Targeting PARP14 to Suppress Tumor-Promoting Macrophages and Induce Inflammatory Responses

PARP14, a member of the monoPARP sub-family, is an interferon-stimulated gene that is overexpressed in tumors and linked to the promotion of pro-tumor macrophage polarization. Its role in regulating IL-4 and IFN-γ signaling pathways suggests a connection to immune suppression in tumors. However, the development of selective PARP14 inhibitors has been challenging.

This study introduces RBN012759, a newly discovered chemical probe that potently inhibits PARP14 with high selectivity. The compound's development was facilitated by insights into the binding pockets of PARP14 and the broader PARP family, supported by X-ray co-crystal structures. RBN012759 is cell permeable, soluble, and effectively stabilizes endogenous PARP14, inhibiting MARylation in primary human macrophages.

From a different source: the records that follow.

(** * Channel matching, scoring and attribution of the RWA platform

    A shallow embedding of the Go channel service
    (services/channel-service): the MatchingService, which scores the
    channels eligible for a request, filters, sorts and truncates them, and
    the AttributionService, which keeps a per-user touchpoint path and the
    per-channel daily statistics.

    Conventions of the embedding.
    - In the services a Go [float64] is an exact rational [Q]: rounding
      is not modelled there.  A float64 division is [fdiv], which has no
      value when the divisor is zero (Go yields an infinity or a NaN
      there); a run that reaches such a division ends in
      [Abort FloatDivByZero].  What depends on rounding is stated of
      [calculateFeeScore_float64], the fee sub-score on IEEE 754 binary64
      numbers.
    - Go's [int] and [int64] are [Z]; where the code multiplies or adds
      them the result wraps around ([wrap64]), as in the duration of a
      redirect and in the pagination.  A slice expression out of range
      ends the run in [Abort SliceBoundsOutOfRange] (a Go runtime
      panic).
    - Redis is a finite map from keys to values; the JSON documents the
      service stores are kept as the values they encode.  Key expiry is
      not modelled: every statement is about what happens before a TTL
      runs out.
    - [sort.Slice] and [uuid.New] belong to libraries; they are parameters
      of the model, [sort.Slice] with the contract of its documentation.
      So are [strconv.Atoi], [json.Unmarshal], the rows GORM selects for an
      offset and a limit, and the text of the database's duplicate-key
      error, where the handlers and the tracking functions use them.
      The contract of [sort.Slice] says nothing of elements with equal
      keys; what the service does with them is stated of [Go_sort_Slice],
      the algorithm of the Go library.
    - The channel table is the list of its rows; which rows a query
      selects is the database's part, and [eligible] and
      [channel_matches] stand for the WHERE clauses the code builds.
    - The tracking functions, the attribution route and the queue worker
      run on [System]: the world above together with the two event tables,
      the Redis keys that hold hashes and the messages handed to the Kafka
      producer.  A database that fails is a channel table that is an
      error. *)

From Stdlib Require Import QArith Lqa Sorted Permutation Floats.
From stdpp Require Import gmap strings list sorting pretty.

(** ** Runs *)

Inductive abort : Type :=
| FloatDivByZero
| SliceBoundsOutOfRange.

Inductive run (A : Type) : Type :=
| Ret (a : A)
| Abort (e : abort).
Arguments Ret {A} a.
Arguments Abort {A} e.

Definition run_bind {A B : Type} (m : run A) (k : A -> run B) : run B :=
  match m with
  | Ret a => k a
  | Abort e => Abort e
  end.

(** float64 division. *)
Definition fdiv (x y : Q) : run Q :=
  if Qeq_bool y 0 then Abort FloatDivByZero else Ret (x / y)%Q.

(** [x > y] and [x >= y] on float64. *)
Definition Qgtb (x y : Q) : bool := negb (Qle_bool x y).
Definition Qgeb (x y : Q) : bool := Qle_bool y x.

(** Go's [(value, error)] results. *)
Inductive result (A : Type) : Type :=
| Ok (a : A)
| Err (msg : string).
Arguments Ok {A} a.
Arguments Err {A} msg.

(** [math.Max] on finite values. *)
Definition math_Max (x y : Q) : Q := if Qle_bool x y then y else x.

(** ** package models *)

Record ChannelCompliance : Type := {
  SupportedRegions : list string;
  KYCRequired : bool;
  MinimumNetWorth : Q
}.

Record ChannelAsset : Type := {
  AssetID_ : string
}.

Record TradingFees : Type := {
  Maker : Q;
  Taker : Q;
  Flat : Q
}.

Record WithdrawalFees : Type := {
  Crypto : Q;
  Fiat : Q;
  Wire : Q
}.

Record ChannelFees : Type := {
  Trading : TradingFees;
  Withdrawal : WithdrawalFees
}.

Record PaymentMethod : Type := {
  Method : string
}.

Record ChannelSupport : Type := {
  Phone : string;
  Chat : bool;
  ResponseTime : string
}.

Record ChannelAPI : Type := {
  HasTradingAPI : bool
}.

Record Insurance : Type := {
  Coverage : Q
}.

Record CustodyInfo : Type := {
  Segregation : bool
}.

Record Audit : Type := {
  Auditor : string
}.

(** [Insurance_] is the pointer field [Insurance *Insurance]. *)
Record ChannelSecurity : Type := {
  Insurance_ : option Insurance;
  Custody : CustodyInfo;
  Audits : list Audit
}.

(** [Type_] is the field [Type]; [API] is the pointer field [*ChannelAPI]. *)
Record Channel : Type := {
  ID : string;
  Type_ : string;
  Status : string;
  IsActive : bool;
  Website : string;
  Compliance : ChannelCompliance;
  SupportedAssets : list ChannelAsset;
  Fees : ChannelFees;
  PaymentMethods : list PaymentMethod;
  Support : ChannelSupport;
  API : option ChannelAPI;
  Security : ChannelSecurity
}.

(** ** package config *)

Record Config : Type := {
  MaxMatchingResults : Z;
  MinMatchingScore : Q;
  RedirectExpiration : Z;
  AttributionWindow : Z
}.

(** The values [setDefaults] registers for the options above. *)
Definition setDefaults : Config := {|
  MaxMatchingResults := 10;
  MinMatchingScore := 0.6;
  RedirectExpiration := 3600;
  AttributionWindow := 86400
|}.

(** ** package services: the types of the matching service *)

Record MatchingRequest : Type := {
  AssetID : string;
  Amount : Q;
  UserRegion : string;
  KYCLevel : string;
  PaymentMethod_ : string;
  UserID : string
}.

Record FeeEstimate : Type := {
  TradingFee : Q;
  WithdrawalFee : Q;
  TotalFee : Q;
  Currency : string
}.

Record ChannelAvailability : Type := {
  Available : bool;
  Reasons : list string
}.

(** The [Parameters] map of a redirect, field by field. *)
Record RedirectParameters : Type := {
  param_asset_id : string;
  param_amount : Q;
  param_redirect_id : string;
  param_user_id : string;
  param_timestamp : Z
}.

Record RedirectInfo : Type := {
  URL : string;
  Method_ : string;
  Parameters : RedirectParameters;
  ExpiresAt : Z
}.

Record ProcessingTime : Type := {
  KYC : string;
  Deposit : string;
  Trade : string;
  Withdrawal_ : string
}.

Record MatchingResult : Type := {
  ChannelID : string;
  Channel_ : Channel;
  MatchScore : Q;
  EstimatedFees : FeeEstimate;
  Availability : ChannelAvailability;
  RedirectInfo_ : RedirectInfo;
  ProcessingTime_ : ProcessingTime
}.

(** ** Redis *)

(** What a key holds: a JSON list of channels (the eligibility cache), the
    JSON document of a redirect, a counter, a float, or a Redis list. *)
Record RedirectRecord : Type := {
  redirect_info : RedirectInfo;
  request : MatchingRequest;
  created_at : Z
}.

Inductive RedisValue : Type :=
| RChannels (cs : list Channel)
| RRedirect (r : RedirectRecord)
| RInt (n : Z)
| RFloat (x : Q)
| RList (l : list string).

(** The part of the world the services act on: Redis, the channel table
    (or the error its query fails with), the clock (Unix seconds, which
    stands still during a call) and the number of identifiers [uuid.New]
    has handed out. *)
Record World : Type := {
  redis : gmap string RedisValue;
  db : result (list Channel);
  clock : Z;
  uuids : nat
}.

Definition set_redis (f : gmap string RedisValue -> gmap string RedisValue)
    (w : World) : World :=
  {| redis := f (redis w); db := db w; clock := clock w; uuids := uuids w |}.

Definition St (A : Type) : Type := World -> run (A * World).

Definition st_ret {A : Type} (a : A) : St A := fun w => Ret (a, w).

Definition st_bind {A B : Type} (m : St A) (k : A -> St B) : St B :=
  fun w =>
    match m w with
    | Ret (a, w') => k a w'
    | Abort e => Abort e
    end.

Definition lift {A : Type} (m : run A) : St A :=
  fun w => run_bind m (fun a => Ret (a, w)).

Notation "'let*' x ':=' m 'in' k" := (st_bind m (fun x => k))
  (at level 10, x name, m at level 100, k at level 200).

(** [s[:hi]] on a slice whose capacity is its length. *)
Definition slice_to {A : Type} (s : list A) (hi : Z) : run (list A) :=
  if ((hi <? 0) || (Z.of_nat (length s) <? hi))%Z
  then Abort SliceBoundsOutOfRange
  else Ret (take (Z.to_nat hi) s).

(** [redis.Get]: the value under a key, if any. *)
Definition redis_Get (key : string) : St (option RedisValue) :=
  fun w => Ret (redis w !! key, w).

(** [redis.Set]: overwrite the key. *)
Definition redis_Set (key : string) (v : RedisValue) : St unit :=
  fun w => Ret (tt, set_redis (insert key v) w).

(** [time.Now().Unix()]. *)
Definition time_Now : St Z := fun w => Ret (clock w, w).

(** Go's [int] and [int64] on the 64-bit platforms the service is built
    for: the result of an operation wraps around. *)
Definition wrap64 (z : Z) : Z := ((z + 2 ^ 63) mod 2 ^ 64 - 2 ^ 63)%Z.

(** [time.Duration(seconds) * time.Second]: a number of nanoseconds in
    [int64], so the product wraps around from 9223372037 seconds on. *)
Definition time_Seconds (seconds : Z) : Z :=
  wrap64 (wrap64 seconds * 1000000000).

(** [t.Add(d).Unix()] for a time [t] on a whole second, as the clock of
    the model counts them, and [d] nanoseconds. *)
Definition time_Add (t d : Z) : Z := (t + d / 1000000000)%Z.

(** ** The match scorer *)

Local Open Scope Q_scope.

(** The five weights of [calculateChannelMatch]. *)
Definition weight_fee : Q := 0.3.
Definition weight_availability : Q := 0.25.
Definition weight_ux : Q := 0.2.
Definition weight_security : Q := 0.15.
Definition weight_liquidity : Q := 0.1.

Definition calculateFeeScore (channel : Channel) (amount : Q) : run Q :=
  let tradingFee := amount * Taker (Trading (Fees channel)) in
  let withdrawalFee := Crypto (Withdrawal (Fees channel)) in
  let totalFee := tradingFee + withdrawalFee in
  let maxFee := amount * 0.01 in
  let minFee := amount * 0.0001 in
  if Qle_bool totalFee minFee then Ret 1
  else if Qgeb totalFee maxFee then Ret 0
  else run_bind (fdiv (totalFee - minFee) (maxFee - minFee))
         (fun d => Ret (1 - d)).

(** The loop over [channel.PaymentMethods] of both availability functions. *)
Definition supportedPayment (channel : Channel) (request : MatchingRequest)
    : bool :=
  existsb (fun method => String.eqb (Method method) (PaymentMethod_ request))
    (PaymentMethods channel).

Definition calculateAvailabilityScore (channel : Channel)
    (request : MatchingRequest) : Q :=
  let score := 1 in
  let score :=
    if KYCRequired (Compliance channel) && String.eqb (KYCLevel request) ""
    then score - 0.3 else score in
  let score :=
    if Qgtb (MinimumNetWorth (Compliance channel)) 0
    then score - 0.1 else score in
  let score :=
    if negb (supportedPayment channel request)
    then score - 0.4 else score in
  math_Max 0 score.

Definition hasTradingAPI (channel : Channel) : bool :=
  match API channel with
  | Some api => HasTradingAPI api
  | None => false
  end.

Definition calculateUXScore (channel : Channel) (request : MatchingRequest)
    : Q :=
  let score := 0 in
  let score := if hasTradingAPI channel then score + 0.3 else score in
  let score := if Chat (Support channel) then score + 0.2 else score in
  let score :=
    if negb (String.eqb (Phone (Support channel)) "")
    then score + 0.2 else score in
  if String.eqb (ResponseTime (Support channel)) "instant" then score + 0.3
  else if String.eqb (ResponseTime (Support channel)) "1hour" then score + 0.2
  else score + 0.1.

Definition calculateSecurityScore (channel : Channel) : Q :=
  let score := 0 in
  let score :=
    match Insurance_ (Security channel) with
    | Some insurance =>
        if Qgtb (Coverage insurance) 0 then score + 0.4 else score
    | None => score
    end in
  let score :=
    if Segregation (Custody (Security channel)) then score + 0.3 else score in
  if (0 <? length (Audits (Security channel)))%nat then score + 0.3
  else score.

Definition calculateLiquidityScore (channel : Channel) (assetID : string)
    (amount : Q) : Q :=
  if String.eqb (Type_ channel) "exchange" then 0.9
  else if String.eqb (Type_ channel) "broker" then 0.7
  else if String.eqb (Type_ channel) "dex" then 0.6
  else 0.5.

Definition calculateFeeEstimate (channel : Channel) (amount : Q)
    : FeeEstimate :=
  let tradingFee := amount * Taker (Trading (Fees channel)) in
  let withdrawalFee := Crypto (Withdrawal (Fees channel)) in
  {| TradingFee := tradingFee;
     WithdrawalFee := withdrawalFee;
     TotalFee := tradingFee + withdrawalFee;
     Currency := "USD" |}.

Definition checkChannelAvailability (channel : Channel)
    (request : MatchingRequest) : ChannelAvailability :=
  let availability := {| Available := true; Reasons := [] |} in
  let availability :=
    if KYCRequired (Compliance channel) && String.eqb (KYCLevel request) ""
    then {| Available := false;
            Reasons := Reasons availability ++ ["KYC verification required"] |}
    else availability in
  if negb (supportedPayment channel request)
  then {| Available := false;
          Reasons := Reasons availability ++ ["Payment method not supported"] |}
  else availability.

The probe reverses the pro-tumor gene expression driven by IL-4 in macrophages, aligning with previous findings from PARP14 knockout studies and further implicating PARP14 in immune suppression within tumors. Additionally, the study shows that inhibiting PARP14 in human tumor explants can trigger an inflammatory mRNA signature akin to that induced by immune checkpoint therapy.

In summary, RBN012759 represents a significant advancement as the first potent and selective PARP14 inhibitor, enabling further investigation into PARP14's role in macrophage polarization and inflammatory pathways. The compound's effects on gene expression in macrophages and its ability to elicit inflammatory responses in tumor explants underscore PARP14's potential as a target for cancer immunotherapy.